Mensa Indonesia sendiri merupakan organisasi bagi individu dengan IQ tinggi yang mengedepankan pertukaran ide dan kolaborasi pengetahuan. Dalam pertemuan ini, para anggota juga mendalami strategi investasi yang sesuai dengan dinamika pasar terkini.
Ari Budi Santosa menjelaskan bahwa pemahaman mengenai blockchain menjadi krusial di tengah pesatnya perkembangan ekosistem keuangan digital global.
"Topik The Future of Blockchain and Cryptocurrency semakin relevan, di mana kripto tidak lagi bisa dipersepsikan hanya sebatas trading, melainkan sebagai teknologi berbasis blockchain yang memungkinkan kepemilikan dan transfer nilai secara lebih transparan dan efisien," kata Ari Budi Santosa, Blockchain & Crypto Specialist PINTU.
Selain mekanisme dasar, pembahasan juga menyentuh aspek tokenisasi aset yang memungkinkan instrumen dunia nyata seperti emas dan saham ditransformasikan menjadi token digital. Teknologi ini diprediksi meningkatkan likuiditas dan aksesibilitas investasi secara fraksional.

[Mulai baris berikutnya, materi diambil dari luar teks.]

Lemma cells_lookup (data : list (list ascii)) (p : Point) (c : ascii) :
  (p, c) ∈ cells data ↔
  0 ≤ Point.x p ∧ 0 ≤ Point.y p
  ∧ ∃ row, data !! Z.to_nat (Point.y p) = Some row
           ∧ row !! Z.to_nat (Point.x p) = Some c.
Proof.
  unfold cells. rewrite list_elem_of_In, in_concat. split.
  - intros (l & Hl & Hin). apply in_map_iff in Hl as ([y row] & <- & Hrow).
    apply in_map_iff in Hin as ([x e] & [= <- <-] & He).
    apply list_elem_of_In, elem_of_enumerate in Hrow as [Hy Hrow].
    apply list_elem_of_In, elem_of_enumerate in He as [Hx He].
    simpl in *. split; [done|]. split; [done|]. by exists row.
  - intros (Hx & Hy & row & Hrow & Hc).
    exists (map (λ xe : Z * ascii, (Point.mk xe.1 (Point.y p), xe.2))
                (enumerate row)).
    split.
    + apply in_map_iff. exists (Point.y p, row). split; [done|].
      by apply list_elem_of_In, elem_of_enumerate.
    + apply in_map_iff. exists (Point.x p, c). split; [by destruct p|].
      by apply list_elem_of_In, elem_of_enumerate.
Qed.

Lemma cells_functional (data : list (list ascii)) (p : Point) (c c' : ascii) :
  (p, c) ∈ cells data → (p, c') ∈ cells data → c = c'.
Proof.
  intros (_ & _ & row & Hrow & Hc)%cells_lookup
         (_ & _ & row' & Hrow' & Hc')%cells_lookup.
  congruence.
Qed.

(** X1: the two nested [enumerate] loops of [_initialize_field] meet the
    character [c] at the point [(x, y)] exactly when row [y] of the grid
    has [c] at index [x]; hence no point is met with two characters. *)
Theorem elem_of_cells (data : list (list ascii)) (p : Point) (c : ascii) :
  ((p, c) ∈ cells data ↔
   0 ≤ Point.x p ∧ 0 ≤ Point.y p
   ∧ ∃ row, data !! Z.to_nat (Point.y p) = Some row
            ∧ row !! Z.to_nat (Point.x p) = Some c)
  ∧ ∀ c', (p, c) ∈ cells data → (p, c') ∈ cells data → c = c'.
Proof.
  split; [apply cells_lookup|]. intros c'. apply cells_functional.
Qed.

Lemma from_string_WALL (c : ascii) : from_string c = Ok WALL ↔ c = "#"%char.
Proof.
  split; [|by intros ->].
  unfold from_string. repeat case_match; try done.
  intros _. by apply Ascii.eqb_eq.
Qed.

Lemma from_string_ROBOT (c : ascii) : from_string c = Ok ROBOT ↔ c = "@"%char.
Proof.
  split; [|by intros ->].
  unfold from_string. repeat case_match; try done.
  intros _. by apply Ascii.eqb_eq.
Qed.

Lemma lower_door_key (c : ascii) :
  is_door_char c = true → is_key_char (lower c) = true.
Proof.
  intros H. unfold lower. rewrite H. unfold is_key_char, is_door_char in *.
  apply andb_true_iff in H as [H1%Nat.leb_le H2%Nat.leb_le].
  rewrite nat_ascii_embedding by lia.
  apply andb_true_iff. split; apply Nat.leb_le; lia.
Qed.

(** What the first pair of loops leaves in [walls] and in the local dict
    [keys]. *)
Lemma place_loop_walls (cs : list (Point * ascii)) (self0 self : Field)
    (keys0 keys : gmap ascii Point) :
  for_each place cs (self0, keys0) = Ok (self, keys) →
  (∀ p, p ∈ walls self ↔
        p ∈ walls self0 ∨ ∃ c, (p, c) ∈ cs ∧ from_string c = Ok WALL)
  ∧ (∀ c k, keys !! c = Some k →
        keys0 !! c = Some k ∨ ((k, c) ∈ cs ∧ from_string c = Ok KEY)).
Proof.
  apply (for_each_ind place (λ done st,
    (∀ p, p ∈ walls st.1 ↔
          p ∈ walls self0 ∨ ∃ c, (p, c) ∈ done ∧ from_string c = Ok WALL)
    ∧ (∀ c k, st.2 !! c = Some k →
          keys0 !! c = Some k ∨ ((k, c) ∈ done ∧ from_string c = Ok KEY)))).
  - simpl. split; [|by left].
    intros p. split; [by left|]. by intros [?|(? & []%elem_of_nil & _)].
  - intros done [q c0] [s ks] s' _ [Hw Hks] Hbody. simpl in *.
    apply bind_Ok in Hbody as (el & Hel & Hbody).
    assert (∀ c k, ks !! c = Some k →
              keys0 !! c = Some k
              ∨ ((k, c) ∈ done ++ [(q, c0)] ∧ from_string c = Ok KEY)) as Hks'.
    { intros c k [?|[? ?]]%Hks; [by left|right]. split; [|done].
      apply elem_of_app. by left. }
    destruct el; simplify_eq; simpl; unfold set_add; (split; [|try done]);
      try (intros z; rewrite ?elem_of_union, ?elem_of_singleton,
             ?ex_cell_snoc, ?Hw, Hel; clear; intuition (try congruence)).
    intros c k [[<- <-]|[_ Hc]]%lookup_insert_Some; [|by apply Hks'].
    right. split; [|done]. apply elem_of_app. right.
    by apply list_elem_of_singleton.
Qed.
Lemma C3_witness :
  exists lines o,
    order_items (committed (Demo.run Demo.twice (Demo.db [])).2) = lines /\
    length lines = 2%nat /\
    orders (committed (Demo.run Demo.twice (Demo.db [])).2) !! 1 = Some o /\
    total_amount o = float_sum (map subtotal lines) /\
    total_amount o = 50%float.
Proof.
  destruct (C3_total_is_sum_of_subtotals Demo.twice Demo.now Demo.now Demo.rnd
              (Demo.db []) 1 (order_number Demo.now Demo.rnd)
              (Demo.run Demo.twice (Demo.db [])).2)
    as (lines & o & Hl & _ & _ & Ho & Ht & Hrows).
  - vm_compute. reflexivity.
  - exists lines, o. split_and?; [exact Hl | | exact Ho | exact Ht |].
    + apply Forall2_length in Hrows. by rewrite <- Hrows.
    + assert (Some (total_amount o) = Some 50%float) as Hs; [| by injection Hs].
      change (Some (total_amount o)) with (total_amount <$> Some o).
      rewrite <- Ho. vm_compute. reflexivity.
Defined.

Lemma C4_witness :
  exists c',
    Demo.run Demo.second_line_unknown (Demo.db []) =
      (Raise (HTTPException 404 (detail_not_found 9)), c') /\
    committed c' = Demo.store /\ in_transaction c' = None.
Proof.
  destruct (C4_line_checks Demo.second_line_unknown Demo.now Demo.now Demo.rnd
              (Demo.db []) (Demo.db []) 1
              (open_order 7 (order_number Demo.now Demo.rnd) (strftime_sql Demo.now)
                 (Demo.db [])).2
              [mk_item_request 1 3] (mk_item_request 9 1) [] 30%float
              (place_lines 1 (strftime_sql Demo.now) 0%float [mk_item_request 1 3]
                 (open_order 7 (order_number Demo.now Demo.rnd) (strftime_sql Demo.now)
                    (Demo.db [])).2).2)
    as [(c' & _ & Hc & Hi & Hm) _].
  - reflexivity.
  - reflexivity.
  - vm_compute. reflexivity.
  - vm_compute. reflexivity.
  - apply calls_through_nil. reflexivity.
  - exists c'. split; [exact Hm | done].
Defined.
(** Where the binary search stops: everything to the left is not after
    the pivot, everything from there on is. *)
Lemma binary_search_finds (pivot : A) (sorted : list A) :
  ok pivot -> Forall ok sorted ->
  StronglySorted (fun a b => before b a = false) sorted ->
  forall fuel left right,
    (left <= right <= List.length sorted)%nat -> (right - left <= fuel)%nat ->
    (forall i e, (i < left)%nat -> nth_error sorted i = Some e -> before pivot e = false) ->
    (forall i e, (right <= i)%nat -> nth_error sorted i = Some e -> before pivot e = true) ->
    let k := binary_search before pivot sorted left right fuel in
    (k <= List.length sorted)%nat
    /\ (forall i e, (i < k)%nat -> nth_error sorted i = Some e -> before pivot e = false)
    /\ (forall i e, (k <= i)%nat -> nth_error sorted i = Some e -> before pivot e = true).
Proof.
  intros Hp Hok Hs. induction fuel as [|fuel IH]; intros left right Hlr Hfuel Hlo Hhi;
    cbn [binary_search]; cbv zeta.
  - assert (left = right) by lia. subst. repeat split; auto; lia.
  - destruct (Nat.ltb_spec left right) as [Hlt|Hge].
    2:{ assert (left = right) by lia. subst. repeat split; auto; lia. }
    set (mid := (left + (right - left) / 2)%nat).
    assert (Hmid : (left <= mid < right)%nat).
    { unfold mid. pose proof (Nat.Div0.div_lt_upper_bound (right - left) 2 (right - left)).
      lia. }
    destruct (nth_error sorted mid) as [e|] eqn:Emid.
    2:{ apply nth_error_None in Emid. lia. }
    assert (He : ok e).
    { rewrite Forall_forall in Hok. apply Hok. now apply nth_error_In with mid. }
    destruct (before pivot e) eqn:Ebe.
    + apply IH; [lia|lia|exact Hlo|].
      intros i e' Hi He'. destruct (Nat.eq_dec i mid) as [->|Hne]; [congruence|].
      assert (He'ok : ok e').
      { rewrite Forall_forall in Hok. apply Hok. now apply nth_error_In with i. }
      pose proof (sorted_nth sorted mid i e e' Hs Emid He' ltac:(lia)) as Hle.
      destruct (before pivot e') eqn:E'; [reflexivity|].
      pose proof (before_negtrans e e' pivot He He'ok Hp Hle E'). congruence.
    + apply IH; [lia|lia| |exact Hhi].
      intros i e' Hi He'. destruct (Nat.eq_dec i mid) as [->|Hne]; [congruence|].
      assert (He'ok : ok e').
      { rewrite Forall_forall in Hok. apply Hok. now apply nth_error_In with i. }
      pose proof (sorted_nth sorted i mid e' e Hs He' Emid ltac:(lia)) as Hle.
      exact (before_negtrans e' e pivot He'ok He Hp Hle Ebe).
Qed.

Lemma insert_after_at (pivot : A) (l : list A) (k : nat) :
  (k <= List.length l)%nat ->
  (forall i e, (i < k)%nat -> nth_error l i = Some e -> before pivot e = false) ->
  (forall i e, (k <= i)%nat -> nth_error l i = Some e -> before pivot e = true) ->
  insert_after before pivot l = (firstn k l ++ pivot :: skipn k l)%list.
Proof.
  revert k. induction l as [|a l IH]; intros k Hk Hlo Hhi; simpl.
  - destruct k; reflexivity.
  - destruct k as [|k]; simpl.
    + now rewrite (Hhi 0%nat a (Nat.le_refl 0) eq_refl).
    + rewrite (Hlo 0%nat a ltac:(lia) eq_refl). f_equal.
      apply IH; [simpl in Hk; lia| |].
      * intros i e Hi He. apply (Hlo (S i) e); [lia|exact He].
      * intros i e Hi He. apply (Hhi (S i) e); [lia|exact He].
Qed.

(** On a sorted front the binary search puts the pivot where the
    insertion from the left puts it. *)
Lemma binary_insert_is_insert_after (pivot : A) (sorted : list A) :
  ok pivot -> Forall ok sorted ->
  StronglySorted (fun a b => before b a = false) sorted ->
  binary_insert before sorted pivot = insert_after before pivot sorted.
Proof.
  intros Hp Hok Hs. unfold binary_insert.
  destruct (binary_search_finds pivot sorted Hp Hok Hs (List.length sorted) 0
              (List.length sorted)) as (Hk & Hlo & Hhi);
    [lia|lia|intros; lia| |].
  - intros i e Hi He.
    assert (i < List.length sorted)%nat by (apply nth_error_Some; congruence). lia.
  - symmetry. now apply insert_after_at.
Qed.

Lemma fold_binary_insert_sorts (others front : list A) :
  Forall ok front -> Forall ok others ->
  fold_left (binary_insert before) others (stable_sort before front)
  = stable_sort before (front ++ others).
Proof.
  intros Hf Ho. revert front Hf.
  induction Ho as [|x others Hx _ IH]; intros front Hf; simpl.
  - now rewrite app_nil_r.
  - assert (Hfx : Forall ok (front ++ [x]))
      by (apply Forall_app; split; [exact Hf|constructor; [exact Hx|constructor]]).
    rewrite binary_insert_is_insert_after.
    + rewrite <- (fold_insert_after_sorts front Hf).
      change (insert_after before x
                (fold_left (fun p y => insert_after before y p) front []))
        with (fold_left (fun p y => insert_after before y p) [x]
                (fold_left (fun p y => insert_after before y p) front [])).
      rewrite <- fold_left_app, (fold_insert_after_sorts _ Hfx).
      rewrite (IH (front ++ [x])%list Hfx), <- app_assoc. reflexivity.
    + exact Hx.
    + apply Forall_forall. intros z Hz. apply stable_sort_In in Hz.
      rewrite Forall_forall in Hf. auto.
    + now apply (stable_sort_sorted before ok before_asym before_negtrans).
Qed.

(** A run that never steps down is sorted as it stands. *)
Lemma ascending_run_is_sorted (rest done : list A) (previous : A) :
  Forall ok (done ++ [previous]) -> Forall ok rest ->
  stable_sort before (done ++ [previous]) = (done ++ [previous])%list ->
  stable_sort before
    ((done ++ [previous]) ++ fst (extend_run before false previous rest))
  = ((done ++ [previous]) ++ fst (extend_run before false previous rest))%list.
Proof.
  intros Hd Hr. revert done previous Hd.
  induction Hr as [|current rest Hc _ IH]; intros done previous Hd Hsorted; simpl.
  - now rewrite app_nil_r.
  - destruct (before current previous) eqn:Ecp; simpl; [now rewrite app_nil_r|].
    specialize (IH (done ++ [previous])%list current).
    destruct (extend_run before false current rest) as [run others]; simpl in *.
    assert (Hdc : Forall ok ((done ++ [previous]) ++ [current]))
      by (apply Forall_app; split; [exact Hd|constructor; [exact Hc|constructor]]).
    assert (Hstep : stable_sort before ((done ++ [previous]) ++ [current])
                    = ((done ++ [previous]) ++ [current])%list).
    { rewrite <- (fold_insert_after_sorts _ Hdc), fold_left_app. simpl.
      rewrite (fold_insert_after_sorts _ Hd), Hsorted.
      pose proof (stable_sort_sorted before ok before_asym before_negtrans _ Hd) as Hs.
      rewrite Hsorted in Hs.
      assert (Hall : Forall (fun e => before current e = false) (done ++ [previous])).
      { apply Forall_forall. intros e He.
        destruct (In_nth_error _ _ He) as [i Hi].
        assert (Hlast : nth_error (done ++ [previous]) (List.length done) = Some previous)
          by (rewrite nth_error_app2, Nat.sub_diag by lia; reflexivity).
        assert (Heok : ok e) by (rewrite Forall_forall in Hd; auto).
        assert (Hpok : ok previous).
        { rewrite Forall_forall in Hd. apply Hd. apply in_or_app. right. now left. }
        destruct (Nat.eq_dec i (List.length done)) as [->|Hne]; [congruence|].
        assert (Hi' : (i < List.length done)%nat).
        { assert (Hb : (i < List.length (done ++ [previous]))%nat)
            by (apply nth_error_Some; congruence).
          rewrite length_app in Hb. simpl in Hb. lia. }
        pose proof (sorted_nth _ _ _ _ _ Hs Hi Hlast Hi') as Hle.
        exact (before_negtrans e previous current Heok Hpok Hc Hle Ecp). }
      clear -Hall. induction (done ++ [previous])%list as [|a l IHl]; simpl;
        [reflexivity|].
      inversion Hall as [|a' l' Ha Hl]; subst. rewrite Ha. f_equal. now apply IHl. }
    specialize (IH Hdc Hstep). rewrite <- !app_assoc in *. exact IH.
Qed.

(** A run that steps down every time is sorted once reversed. *)
Lemma descending_run_is_sorted (rest done : list A) (previous : A) :
  Forall ok (done ++ [previous]) -> Forall ok rest ->
  stable_sort before (done ++ [previous]) = List.rev (done ++ [previous]) ->
  stable_sort before
    ((done ++ [previous]) ++ fst (extend_run before true previous rest))
  = List.rev ((done ++ [previous]) ++ fst (extend_run before true previous rest)).
Proof.
  intros Hd Hr. revert done previous Hd.
  induction Hr as [|current rest Hc _ IH]; intros done previous Hd Hsorted; simpl.
  - now rewrite app_nil_r.
  - destruct (before current previous) eqn:Ecp; simpl; [|now rewrite app_nil_r].
    specialize (IH (done ++ [previous])%list current).
    destruct (extend_run before true current rest) as [run others]; simpl in *.
    assert (Hdc : Forall ok ((done ++ [previous]) ++ [current]))
      by (apply Forall_app; split; [exact Hd|constructor; [exact Hc|constructor]]).
    assert (Hstep : stable_sort before ((done ++ [previous]) ++ [current])
                    = List.rev ((done ++ [previous]) ++ [current])).
    { rewrite <- (fold_insert_after_sorts _ Hdc), fold_left_app. simpl.
      rewrite (fold_insert_after_sorts _ Hd), Hsorted.
      rewrite !rev_app_distr. simpl. now rewrite Ecp. }
    specialize (IH Hdc Hstep). rewrite <- !app_assoc in *. exact IH.
Qed.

"Salah satu perkembangan yang relevan dalam ekosistem crypto saat ini adalah tokenisasi aset, di mana berbagai aset dunia nyata, seperti emas, saham, hingga instrumen keuangan lainnya dapat diubah menjadi token digital dan diperdagangkan secara global. Hal ini membuka akses yang lebih luas bagi masyarakat untuk berinvestasi lintas aset dengan cara yang lebih inklusif," jelas Ari Budi Santosa.
Data TRM Labs menunjukkan aktivitas retail kripto dunia menyentuh 79 miliar dollar AS pada kuartal I-2026. Di tingkat nasional, laporan Sensor Tower mencatat pertumbuhan sesi aplikasi kripto di Indonesia naik 54 persen secara tahunan.
Program edukasi ini diharapkan menjadi langkah awal untuk memperluas jangkauan pemahaman masyarakat mengenai risiko dan peluang di industri aset digital.
"Ke depan, kami berharap kolaborasi dengan Mensa Indonesia dapat terus berlanjut untuk memperluas literasi crypto di Indonesia. Melalui edukasi yang berkelanjutan, kami ingin mendorong masyarakat agar tidak hanya melihat kesempatan, tetapi juga memahami risiko aset digital secara menyeluruh, sehingga dapat mengambil keputusan investasi yang bijak," tutup Ari Budi Santosa.